- [Dataset entries]:
(** C1.  [scope.inc] returns an error exactly when the limit of the user is
    positive and below the count of the user after its increment (the
    stored count plus one, modulo 2^32), or the limit of the cluster user
    is positive and below the count of the cluster user after its
    increment; in particular it returns no error when both limits are
    zero. *)
Theorem scope_inc_fails_iff_limit_exceeded (s : scope) (w : world)
    (u : user) (cu : clusterUser) (h : host) :
  users w !! s_user s = Some u ->
  clusterUsers w !! s_clusterUser s = Some cu ->
  hosts w !! s_host s = Some h ->
  exists (r : option string) (w' : world),
    scope_inc s w = Done r w'
    /\ (is_Some r <->
        (0 < u_maxConcurrentQueries u
         /\ u_maxConcurrentQueries u
            < (value (u_queryCounter u) + 1) mod 2 ^ 32)
        \/ (0 < cu_maxConcurrentQueries cu
            /\ cu_maxConcurrentQueries cu
               < (value (cu_queryCounter cu) + 1) mod 2 ^ 32))
    /\ (u_maxConcurrentQueries u = 0 -> cu_maxConcurrentQueries cu = 0 ->
        r = None).
Proof.
  intros Hu Hcu Hh.
  pose proof (scope_inc_run s w u cu h Hu Hcu Hh) as Hrun. cbv zeta in Hrun.
  pose proof (inc_error_Some_iff u cu) as Hiff.
  assert (Hpost : forall qc : queryCounter,
            (queryCounter_inc qc).1 = (value qc + 1) mod 2 ^ 32)
    by reflexivity.
  unfold user_exceeded, clusterUser_exceeded in Hiff.
  rewrite !Hpost in Hiff.
  destruct (inc_error u cu) as [e|] eqn:He.
  - eexists _, _. split; [exact Hrun |]. split; [exact Hiff |].
    intros Zu Zcu. exfalso.
    destruct Hiff as [Hex _]. destruct Hex as [[Hpos _]|[Hpos _]]; [eauto | |];
      lia.
  - eexists _, _. split; [exact Hrun |]. split; [exact Hiff | reflexivity].
Qed.

(** C2.  When [scope.inc] returns an error, the store holds the users, the
    cluster users and the hosts it held before the call: the three counters
    were incremented and then decremented (host, user, cluster user).  The
    error is the message of an exceeded limit: the words "limits for user"
    or "limits for cluster user", the quoted name of the user, or of the
    cluster user, whose positive limit is below its count after the
    increment, and that limit in decimal. *)
Theorem scope_inc_failure_restores_counters (s : scope) (w w' : world)
    (e : string) :
  wf_world w ->
  scope_inc s w = Done (Some e) w' ->
  users w' = users w /\ clusterUsers w' = clusterUsers w
  /\ hosts w' = hosts w
  /\ trace w' = trace w ++ [EvInc (UserCounter (s_user s));
                            EvInc (ClusterUserCounter (s_clusterUser s));
                            EvInc (HostCounter (s_host s));
                            EvDec (HostCounter (s_host s));
                            EvDec (UserCounter (s_user s));
                            EvDec (ClusterUserCounter (s_clusterUser s))]
  /\ exists u cu,
       users w !! s_user s = Some u
       /\ clusterUsers w !! s_clusterUser s = Some cu
       /\ ((e = "limits for user " +:+ strconv_Quote (u_name u)
                +:+ " are exceeded: maxConcurrentQueries limit: "
                +:+ fmt_d (u_maxConcurrentQueries u)
            /\ 0 < u_maxConcurrentQueries u
            /\ u_maxConcurrentQueries u
               < (value (u_queryCounter u) + 1) mod 2 ^ 32)
           \/ (e = "limits for cluster user " +:+ strconv_Quote (cu_name cu)
                   +:+ " are exceeded: maxConcurrentQueries limit: "
                   +:+ fmt_d (cu_maxConcurrentQueries cu)
               /\ 0 < cu_maxConcurrentQueries cu
               /\ cu_maxConcurrentQueries cu
                  < (value (cu_queryCounter cu) + 1) mod 2 ^ 32)).
Proof.
  intros Hwf H.
  destruct (scope_inc_Done_lookups _ _ _ _ H) as (u & cu & h & Hu & Hcu & Hh).
  pose proof (scope_inc_run s w u cu h Hu Hcu Hh) as Hrun. cbv zeta in Hrun.
  rewrite Hrun in H.
  destruct (inc_error u cu) as [e'|] eqn:He; [| discriminate].
  injection H as -> <-.
  destruct (after_dec_after_inc s w u cu h Hwf Hu Hcu Hh)
    as (E1 & E2 & E3 & _).
  repeat split; try assumption.
  - simpl. now rewrite <- app_assoc.
  - exists u, cu. split; [assumption |]. split; [assumption |].
    assert (Hpost : forall qc : queryCounter,
              (queryCounter_inc qc).1 = (value qc + 1) mod 2 ^ 32)
      by reflexivity.
    destruct (inc_error_cases u cu e He) as [[-> [Hp Hx]] | [-> [Hp Hx]]];
      rewrite Hpost in Hx; [left | right];
      (split; [reflexivity | split; assumption]).
Qed.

- [Task item]: Take from the listing above each line that contains the string "EvDec".

- [Response to this task]:
                            EvDec (HostCounter (s_host s));
                            EvDec (UserCounter (s_user s));
                            EvDec (ClusterUserCounter (s_clusterUser s))]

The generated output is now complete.